Problem. The response has to be every entry, printed word for word.

The data.
(* ===== verification/CollectionNotifierProps.v ===== *)
(** The properties of collection notifiers: what callbacks are told, in which
    order, and where the bookkeeping goes wrong. *)
From stdpp Require Import gmap list.
From S2P Require Import Prelude ChunkedRangeVector IndexSet IndexSetTheory IndexSetMerge IndexSetSpec IndexSetProps RowMap ChangeBuilder.
From S2P Require Import ChangeTheory ChangeMerge ChangeFinal DeepChange ConnectionChange ConnectionChangeTheory.
From S2P Require Import CollectionNotifier CollectionNotifierChanges.
Import ChangeBuilder Notifier Samples.

Section Delivery.
Context {build : Build} {T : Type} {ops : IndexSetOps T}.
Context (behaviour : Call T → list CallbackAction).
Implicit Types (n : CollectionNotifier T) (cb : Callback T) (cs : list (Callback T)) (s : list Z * Z).

(** ** The three rounds *)
Definition before_calls cb : list (Call T) :=
  match fn cb with
  | Some f => if ChangeBuilder.empty (changes_to_deliver cb) then [] else [CallBefore f (changes_to_deliver cb)]
  | None => []
  end.

Definition after_calls cb : list (Call T) :=
  match fn cb with
  | Some f => if initial_delivered cb && ChangeBuilder.empty (changes_to_deliver cb) then []
              else [CallAfter f (changes_to_deliver cb)]
  | None => []
  end.

Definition error_calls cb : list (Call T) :=
  match fn cb with Some f => [CallError f] | None => [] end.

(** What the functions called do *)
Definition actions (calls : list (Call T)) : list CallbackAction := calls ≫= behaviour.

(** A callback after it has been called: the changes are gone. *)
Definition after_state cb : Callback T :=
  if initial_delivered cb && ChangeBuilder.empty (changes_to_deliver cb) then cb else set_delivered cb.

Lemma after_state_token cb : token (after_state cb) = token cb.
Proof. unfold after_state. by case_match. Qed.

Lemma with_callbacks_id n i cb : m_callbacks n !! i = Some cb → with_callbacks n (<[i := cb]> (m_callbacks n)) = n.
Proof. intros H. rewrite list_insert_id by done. by destruct n. Qed.

Lemma before_visit_ok i cb n log :
  m_callbacks n !! i = Some cb → fn cb ≠ None →
  before_callback behaviour i cb (n, log) =
  n' ← foldlM run_action (with_callbacks n (<[i := cb]> (m_callbacks n))) (actions (before_calls cb));
  Some (n', log ++ before_calls cb).
Proof.
  intros Hi Hfn. rewrite with_callbacks_id by done. unfold before_callback, before_calls, make_call, actions.
  destruct (fn cb) as [f|]; [|done]. destruct (ChangeBuilder.empty _); simpl; by rewrite app_nil_r.
Qed.

Lemma after_visit_ok i cb n log :
  m_callbacks n !! i = Some cb → fn cb ≠ None →
  after_callback behaviour i cb (n, log) =
  n' ← foldlM run_action (with_callbacks n (<[i := after_state cb]> (m_callbacks n))) (actions (after_calls cb));
  Some (n', log ++ after_calls cb).
Proof.
  intros Hi Hfn. unfold after_callback, after_calls, make_call, actions, after_state.
  destruct (fn cb) as [f|]; [|done]. destruct (_ && _); simpl; rewrite app_nil_r; [|done].
  by rewrite with_callbacks_id.
Qed.

Lemma error_visit_ok i cb n log :
  m_callbacks n !! i = Some cb → fn cb ≠ None →
  error_callback behaviour i cb (n, log) =
  n' ← foldlM run_action (with_callbacks n (<[i := set_fn_null cb]> (m_callbacks n)))
         (actions (error_calls cb) ++ [RemoveCallback (token cb)]);
  Some (n', log ++ error_calls cb).
Proof.
  intros Hi Hfn. unfold error_callback, error_calls, make_call, actions.
  destruct (fn cb) as [f|]; [|done]. simpl. rewrite app_nil_r, foldlM_app.
  destruct (foldlM _ _ _) as [n'|]; [|done]. simpl. by destruct (remove_callback _ _).
Qed.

Finished task.
(* ===== verification/CollectionNotifierProps.v ===== *)
(** The properties of collection notifiers: what callbacks are told, in which
    order, and where the bookkeeping goes wrong. *)
From stdpp Require Import gmap list.
From S2P Require Import Prelude ChunkedRangeVector IndexSet IndexSetTheory IndexSetMerge IndexSetSpec IndexSetProps RowMap ChangeBuilder.
From S2P Require Import ChangeTheory ChangeMerge ChangeFinal DeepChange ConnectionChange ConnectionChangeTheory.
From S2P Require Import CollectionNotifier CollectionNotifierChanges.
Import ChangeBuilder Notifier Samples.

Section Delivery.
Context {build : Build} {T : Type} {ops : IndexSetOps T}.
Context (behaviour : Call T → list CallbackAction).
Implicit Types (n : CollectionNotifier T) (cb : Callback T) (cs : list (Callback T)) (s : list Z * Z).

(** ** The three rounds *)
Definition before_calls cb : list (Call T) :=
  match fn cb with
  | Some f => if ChangeBuilder.empty (changes_to_deliver cb) then [] else [CallBefore f (changes_to_deliver cb)]
  | None => []
  end.

Definition after_calls cb : list (Call T) :=
  match fn cb with
  | Some f => if initial_delivered cb && ChangeBuilder.empty (changes_to_deliver cb) then []
              else [CallAfter f (changes_to_deliver cb)]
  | None => []
  end.

Definition error_calls cb : list (Call T) :=
  match fn cb with Some f => [CallError f] | None => [] end.

(** What the functions called do *)
Definition actions (calls : list (Call T)) : list CallbackAction := calls ≫= behaviour.

(** A callback after it has been called: the changes are gone. *)
Definition after_state cb : Callback T :=
  if initial_delivered cb && ChangeBuilder.empty (changes_to_deliver cb) then cb else set_delivered cb.

Lemma after_state_token cb : token (after_state cb) = token cb.
Proof. unfold after_state. by case_match. Qed.

Lemma with_callbacks_id n i cb : m_callbacks n !! i = Some cb → with_callbacks n (<[i := cb]> (m_callbacks n)) = n.
Proof. intros H. rewrite list_insert_id by done. by destruct n. Qed.

Lemma before_visit_ok i cb n log :
  m_callbacks n !! i = Some cb → fn cb ≠ None →
  before_callback behaviour i cb (n, log) =
  n' ← foldlM run_action (with_callbacks n (<[i := cb]> (m_callbacks n))) (actions (before_calls cb));
  Some (n', log ++ before_calls cb).
Proof.
  intros Hi Hfn. rewrite with_callbacks_id by done. unfold before_callback, before_calls, make_call, actions.
  destruct (fn cb) as [f|]; [|done]. destruct (ChangeBuilder.empty _); simpl; by rewrite app_nil_r.
Qed.

Lemma after_visit_ok i cb n log :
  m_callbacks n !! i = Some cb → fn cb ≠ None →
  after_callback behaviour i cb (n, log) =
  n' ← foldlM run_action (with_callbacks n (<[i := after_state cb]> (m_callbacks n))) (actions (after_calls cb));
  Some (n', log ++ after_calls cb).
Proof.
  intros Hi Hfn. unfold after_callback, after_calls, make_call, actions, after_state.
  destruct (fn cb) as [f|]; [|done]. destruct (_ && _); simpl; rewrite app_nil_r; [|done].
  by rewrite with_callbacks_id.
Qed.

Lemma error_visit_ok i cb n log :
  m_callbacks n !! i = Some cb → fn cb ≠ None →
  error_callback behaviour i cb (n, log) =
  n' ← foldlM run_action (with_callbacks n (<[i := set_fn_null cb]> (m_callbacks n)))
         (actions (error_calls cb) ++ [RemoveCallback (token cb)]);
  Some (n', log ++ error_calls cb).
Proof.
  intros Hi Hfn. unfold error_callback, error_calls, make_call, actions.
  destruct (fn cb) as [f|]; [|done]. simpl. rewrite app_nil_r, foldlM_app.
  destruct (foldlM _ _ _) as [n'|]; [|done]. simpl. by destruct (remove_callback _ _).
Qed.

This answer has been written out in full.